Se infatti avevano già affermato che
la stessa «tutela dell’embrione non è comunque assoluta, ma limitata dalla necessità di individuare un giusto bilanciamento con la tutela delle esigenze di procreazione» (sentenza n. 151 del 2009).
Adesso in pratica sacrificano l'embrione stesso sull'altare di questa volontà assoluta di procreazione che di fatto travalica anche il legame affettivo con il coniuge.

Dato che dicono di usare
un canone di “razionalità” della legge svincolato da una normativa di raffronto, rintracciato nell’“esigenza di conformità dell’ordinamento a valori di giustizia e di equità”
il punto fondamentale è cosa ritengono loro giusto e equo.
Infatti sostengono che
la preclusione assoluta di accesso alla PMA di tipo eterologo introduce un evidente elemento di irrazionalità, poiché la negazione assoluta del diritto a realizzare la genitorialità, alla formazione della famiglia con figli, con incidenza sul diritto alla salute, nei termini sopra esposti, è stabilita in danno delle coppie affette dalle patologie più gravi, in contrasto con la ratio legis.

Eccolo qui il punto fondamentale: la legge che si ritiene più forte della natura. La natura del rapporto tra due persone, la natura del rapporto filiale, insomma la natura stessa. La legge che da un desiderio crea un diritto, da un diritto crea una norma. In nome di un "diritto alla salute" che non esiste, dato che la fecondazione artificiale non è una cura, spesso il contrario.

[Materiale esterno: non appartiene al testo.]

(* ===== verification/DemoPlatform.v ===== *)
(** * A concrete platform

    The witnesses of the library evaluate the code at concrete inputs; this
    instance gives the platform a computable meaning there: a 32-byte digest
    that is not a constant, the identity on normalisation, ASCII case, and a URL
    parser for the canonical shapes the codec accepts. *)

From Stdlib Require Import ZArith Lia Bool List String Ascii.
From Stdlib Require Import Strings.Byte.
From stdpp Require Import base tactics list strings.
From S2P Require Import Prelude Codec.

Definition demo_digest (bs : bytes) : bytes :=
  be_bytes 32 (fold_left (fun acc b => Z.land (acc * 257 + b2z b) 0xffffffffff) bs 1).

Definition demo_parse_url (text : bytes) : option parsed_url :=
  match match_url text with
  | Some (_, authority, path) =>
      match split_authority authority with
      | Ok (host, _) => Some (ParsedUrl [] [] [] [] host path)
      | Err _ => None
      end
  | None => None
  end.

Definition demo_platform : Platform := {|
  generichash := demo_digest;
  is_nfc := fun _ => true;
  is_lower_case := fun host => forallb (fun b => negb (in_range 0x41 0x5a b)) host;
  parse_url := demo_parse_url
|}.

Lemma demo_digest_length bs : blen (demo_digest bs) = 32.
Proof. apply blen_be_bytes. Qed.

(** A 32-byte value that is not zero. *)
Definition key (b : byte) : val := VBytes (replicate 32 b).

Come si può affermare che "Il divieto in esame cagiona, in definitiva, una lesione della libertà fondamentale della coppia destinataria della legge n. 40 del 2004 di formare una famiglia con dei figli"? Non è la legge che impedisce loro di avere figli. Sono loro a non poterne generare. Quello che faceva la legge era proibire che potessero usare certe tecniche e il ricorso a terzi per procurarseli in altro modo.

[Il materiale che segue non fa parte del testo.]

(* ===== verification/Authority.v ===== *)
(** * The frozen wire registry (packages/blind-protocol/wire-runtime-authority.js)

    The tables are the code's own, row by row and in its order; an enum member
    [E.M] is the constant [E_M]. *)

From Stdlib Require Import ZArith Lia Bool List String Ascii.
From Stdlib Require Import Strings.Byte.
From stdpp Require Import base tactics list strings.
From S2P Require Import Prelude Codec.

Definition FRAME_KIND_REQUEST : Z := 1.
Definition FRAME_KIND_RESPONSE : Z := 2.
Definition FRAME_KIND_ERROR : Z := 3.
Definition FRAME_KIND_STREAM : Z := 4.

Definition FAMILY_DESCRIBE : Z := 1.
Definition FAMILY_CELL : Z := 2.
Definition FAMILY_INBOX : Z := 3.
Definition FAMILY_CORE : Z := 4.
Definition FAMILY_FORWARD : Z := 5.

Definition TRANSPORT_ID_HTTPS_DIRECT : Z := 1.
Definition TRANSPORT_ID_DIRECT_PROTOMUX_NOISE : Z := 2.
Definition TRANSPORT_ID_OHTTP_INGRESS : Z := 3.
Definition TRANSPORT_ID_OHTTP_GATEWAY : Z := 4.
Definition TRANSPORT_ID_SPLIT_PROTOMUX_NOISE : Z := 5.
Definition TRANSPORT_ID_HTTP3_MASQUE : Z := 6.
Definition TRANSPORT_ID_TOR_V3_ONION : Z := 7.
Definition TRANSPORT_ID_WEBTRANSPORT_WEBSOCKET_TUNNEL : Z := 8.
Definition TRANSPORT_ID_MIX_PACKET_INGRESS : Z := 9.

Definition TRANSPORT_SUPPORT_DIRECT_HTTP : Z := 1.
Definition TRANSPORT_SUPPORT_DIRECT_NATIVE : Z := 2.
Definition TRANSPORT_SUPPORT_OHTTP : Z := 4.
Definition TRANSPORT_SUPPORT_TOR_HTTP : Z := 8.
Definition TRANSPORT_SUPPORT_TOR_NATIVE : Z := 16.
Definition TRANSPORT_SUPPORT_MASQUE_NATIVE : Z := 32.

Definition ENDPOINT_LIMITS_ROLE_BITS_MASK : Z := 127.
Definition ENDPOINT_LIMITS_PRIVACY_PROFILE_BITS_MASK : Z := 255.
Definition ENDPOINT_LIMITS_ENVELOPE_CLASS_BITS_MASK : Z := 126.
Definition ENDPOINT_LIMITS_WIRE_CLASS_BITS_MASK : Z := 14.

Quello che mi ha fatto ribaltare è poi stata questa frase:  "il rischio di «stressare il proprio fisico per l’eventuale commercializzazione dei gameti» sarebbe scongiurato dal divieto stabilito dalla legge n. 40 del 2004 di commercializzare gli ovuli e, comunque, sarebbe comune ad altre più rilevanti ipotesi, eticamente e socialmente approvate, di donazione di tessuti, organi o parti di essi tra soggetti viventi".
Cioè, giochiamo? Cosa sarebbe scongiurato, esattamente? Che ovuli e sperma possano essere comprati con qualche escamotage di facciata, alla faccia dell' "elevato stress psico-fisico, provocato dall’invasività dei relativi trattamenti" che gli stessi giudici certificano? Raramente ho visto ipocrisie più conclamate. Ipocrisia condivisa da quei commentatori che dicono che la sentenza "mette tutto a posto". A posto 'sta cippa, e lo vedremo presto.
Come del resto, il fatto che si "deve escludere, in radice, infatti, un’eventuale utilizzazione della stessa ad illegittimi fini eugenetici". Chissà chi ci crede davvero: io no. Lo stiamo vedendo ovunque.

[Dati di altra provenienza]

(* ===== verification/ResultBinding.v ===== *)
(** * Relay result bindings and external witnesses (packages/blind-protocol/result-binding.js)

    Every signed relay result names the relay, the store, the descriptor and
    the durability profile it was produced under; a result committed through an
    external journal also carries the witness of that commit. The validators
    read numbers that [ranged u8] has checked and u64 fields through [asU64]. *)

From Stdlib Require Import ZArith Lia Bool List String Ascii.
From Stdlib Require Import Strings.Byte.
From stdpp Require Import base tactics list strings.
From S2P Require Import Prelude Codec CodecLaws Authority SchemaKit.

Module Binding.

Definition asBigInt (value : val) : result Z := asU64 value.

Definition nonzero (value : val) : result unit := fail_if (isAllZero (raw value)).

(** [for (const field of [...]) nonzero(value[field], field)] *)
Definition nonzero_fields (value : val) (names : list string) : result unit :=
  for_each (fun field => nonzero value.[field]) names.

(** [(restoreSequence === 0n) !== isAllZero(value.restoreEvidenceHeadHash)] *)
Definition restore_head_mismatch (restoreSequence : Z) (value : val) : bool :=
  xorb (restoreSequence =? 0) (isAllZero (raw value.["restoreEvidenceHeadHash"])).

Definition validate_blindExternalCommitWitnessV1 (value : val) : result unit :=
  nonzero_fields value ["relayPublicKey"; "storeId"; "externalJournalId"; "durabilityContinuityHash";
    "durabilityProfileHash"; "requestCommitment"; "resultCommitment"; "commitWalHash";
    "coveringFloorHash"; "coveringFloorWalHash"; "writerFenceTokenHash"; "witnessPublicKey"] ;;!
  fail_if (negb (isKnownOperation value.["familyId"] value.["operationId"])) ;;!
  let! coveringFloorWalSequence := asBigInt value.["coveringFloorWalSequence"] in
  let! commitWalSequence := asBigInt value.["commitWalSequence"] in
  fail_if (coveringFloorWalSequence <? commitWalSequence) ;;!
  let! coveringFloorRevision := asBigInt value.["coveringFloorRevision"] in
  let! writerEpoch := asBigInt value.["writerEpoch"] in
  let! externalLeaseRevision := asBigInt value.["externalLeaseRevision"] in
  let! witnessedUnixMillis := asBigInt value.["witnessedUnixMillis"] in
  fail_if ((coveringFloorRevision =? 0) || (writerEpoch =? 0)
           || (externalLeaseRevision =? 0) || (witnessedUnixMillis =? 0)) ;;!
  let! restoreSequence := asBigInt value.["restoreEvidenceHeadSequence"] in
  fail_if (restore_head_mismatch restoreSequence value).

Definition blindExternalCommitWitnessV1 : encoding := struct [
  ("version", ranged u8 1 1);
  ("relayPublicKey", bytes32);
  ("storeId", bytes32);
  ("externalJournalId", bytes32);
  ("durabilityContinuityHash", bytes32);
  ("durabilityProfileHash", bytes32);
  ("restoreEvidenceHeadSequence", u64be);
  ("restoreEvidenceHeadHash", bytes32);
  ("familyId", ranged u8 1 5);
  ("operationId", ranged u8 1 255);
  ("requestCommitment", bytes32);
  ("resultCommitment", bytes32);
  ("commitWalSequence", u64be);
  ("commitWalHash", bytes32);
  ("coveringFloorRevision", u64be);
  ("coveringFloorHash", bytes32);
  ("coveringFloorWalSequence", u64be);
  ("coveringFloorWalHash", bytes32);
  ("writerEpoch", u64be);
  ("writerFenceTokenHash", bytes32);
  ("externalLeaseRevision", u64be);
  ("witnessedUnixMillis", u64be);
  ("witnessPublicKey", bytes32);
  ("signature", bytes64)
] (Some validate_blindExternalCommitWitnessV1).

Definition blindExternalCommitWitnessV1_type : jstype := TObj [
  ("version", TNum); ("relayPublicKey", TBytes); ("storeId", TBytes); 
  ("externalJournalId", TBytes); ("durabilityContinuityHash", TBytes); 
  ("durabilityProfileHash", TBytes); ("restoreEvidenceHeadSequence", TBig); 
  ("restoreEvidenceHeadHash", TBytes); ("familyId", TNum); ("operationId", TNum); 
  ("requestCommitment", TBytes); ("resultCommitment", TBytes); ("commitWalSequence", TBig); 
  ("commitWalHash", TBytes); ("coveringFloorRevision", TBig); ("coveringFloorHash", TBytes); 
  ("coveringFloorWalSequence", TBig); ("coveringFloorWalHash", TBytes); ("writerEpoch", TBig); 
  ("writerFenceTokenHash", TBytes); ("externalLeaseRevision", TBig); ("witnessedUnixMillis", TBig); 
  ("witnessPublicKey", TBytes); ("signature", TBytes)].

#[export] Instance blindExternalCommitWitnessV1_lawful : Lawful blindExternalCommitWitnessV1 [] blindExternalCommitWitnessV1_type.
Proof. lawful. Qed.

Definition validate_relayResultBindingV1 (value : val) : result unit :=
  nonzero_fields value ["relayPublicKey"; "storeId"; "descriptorHash"; "durabilityContinuityHash";
    "durabilityProfileHash"] ;;!
  let! restoreSequence := asBigInt value.["restoreEvidenceHeadSequence"] in
  fail_if (restore_head_mismatch restoreSequence value) ;;!
  let witness := value.["externalCommitWitness"] in
  if is_num value.["durabilityProfileId"] 1 then
    fail_if (negb (restoreSequence =? 0) || negb (nullish witness))
  else if nullish witness then Ok tt
  else
    for_each (fun field => fail_if (negb (bytes_eqb (raw value.[field]) (raw witness.[field]))))
      ["relayPublicKey"; "storeId"; "durabilityContinuityHash"; "durabilityProfileHash";
       "restoreEvidenceHeadHash"] ;;!
    let! own := asBigInt value.["restoreEvidenceHeadSequence"] in
    let! witnessed := asBigInt witness.["restoreEvidenceHeadSequence"] in
    fail_if (negb (own =? witnessed)).

Definition relayResultBindingV1 : encoding := struct [
  ("version", ranged u8 1 1);
  ("relayPublicKey", bytes32);
  ("storeId", bytes32);
  ("descriptorSequence", u64be);
  ("descriptorHash", bytes32);
  ("durabilityProfileId", ranged u8 1 2);
  ("durabilityContinuityHash", bytes32);
  ("durabilityProfileHash", bytes32);
  ("restoreEvidenceHeadSequence", u64be);
  ("restoreEvidenceHeadHash", bytes32);
  ("externalCommitWitness", optional blindExternalCommitWitnessV1)
] (Some validate_relayResultBindingV1).

Definition relayResultBindingV1_type : jstype := TObj [
  ("version", TNum); ("relayPublicKey", TBytes); ("storeId", TBytes); ("descriptorSequence", TBig); 
  ("descriptorHash", TBytes); ("durabilityProfileId", TNum); ("durabilityContinuityHash", TBytes); 
  ("durabilityProfileHash", TBytes); ("restoreEvidenceHeadSequence", TBig); 
  ("restoreEvidenceHeadHash", TBytes); 
  ("externalCommitWitness", TOpt blindExternalCommitWitnessV1_type)].

#[export] Instance relayResultBindingV1_lawful : Lawful relayResultBindingV1 [] relayResultBindingV1_type.
Proof. lawful. Qed.

Definition batchGetSignaturePayloadV1 : encoding := struct [
  ("version", ranged u8 1 1);
  ("relayBinding", relayResultBindingV1);
  ("requestNonce", bytes32);
  ("requestCommitment", bytes32);
  ("entriesCommitment", bytes32)
] None.

Definition batchGetSignaturePayloadV1_type : jstype := TObj [
  ("version", TNum); ("relayBinding", relayResultBindingV1_type); ("requestNonce", TBytes); 
  ("requestCommitment", TBytes); ("entriesCommitment", TBytes)].

#[export] Instance batchGetSignaturePayloadV1_lawful : Lawful batchGetSignaturePayloadV1 [] batchGetSignaturePayloadV1_type.
Proof. lawful. Qed.

Definition inboxReadSignaturePayloadV1 : encoding := struct [
  ("version", ranged u8 1 1);
  ("relayBinding", relayResultBindingV1);
  ("requestNonce", bytes32);
  ("requestCommitment", bytes32);
  ("snapshotRevision", u64be);
  ("entriesCommitment", bytes32);
  ("nextCursor", optional (boundedBytes 0 128))
] None.

Definition inboxReadSignaturePayloadV1_type : jstype := TObj [
  ("version", TNum); ("relayBinding", relayResultBindingV1_type); ("requestNonce", TBytes); 
  ("requestCommitment", TBytes); ("snapshotRevision", TBig); ("entriesCommitment", TBytes); 
  ("nextCursor", TOpt TBytes)].

#[export] Instance inboxReadSignaturePayloadV1_lawful : Lawful inboxReadSignaturePayloadV1 [] inboxReadSignaturePayloadV1_type.
Proof. lawful. Qed.

End Binding.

Per finire mi ha colpito il fatto, deducibile da una nota in calce, del fatto che almeno una delle coppie che aveva portato ricorso si sia separata. Lascio al lettore intelligente considerazioni sulla sorte dell'eventuale figlio nato da quest'atto tecnico da materiale genetico di uno solo dei "genitori". Anche di questo abbiamo molti dolorosi esempi laddove le future conseguenze di questa sentenza sono già presenti.
Ma il bambino per qualcuno è un diritto, uno sfizio da assecondare, non una persona. "Avere" un figlio implica possesso.

La sentenza e le tecniche che si autorizza ad applicare hanno molto in comune: sono masturbazioni - di organi diversi - che finiscono per svuotare di senso ciò che riguardano. Se questo è un passo avanti, mi domando se tutti abbiano ben chiaro verso dove.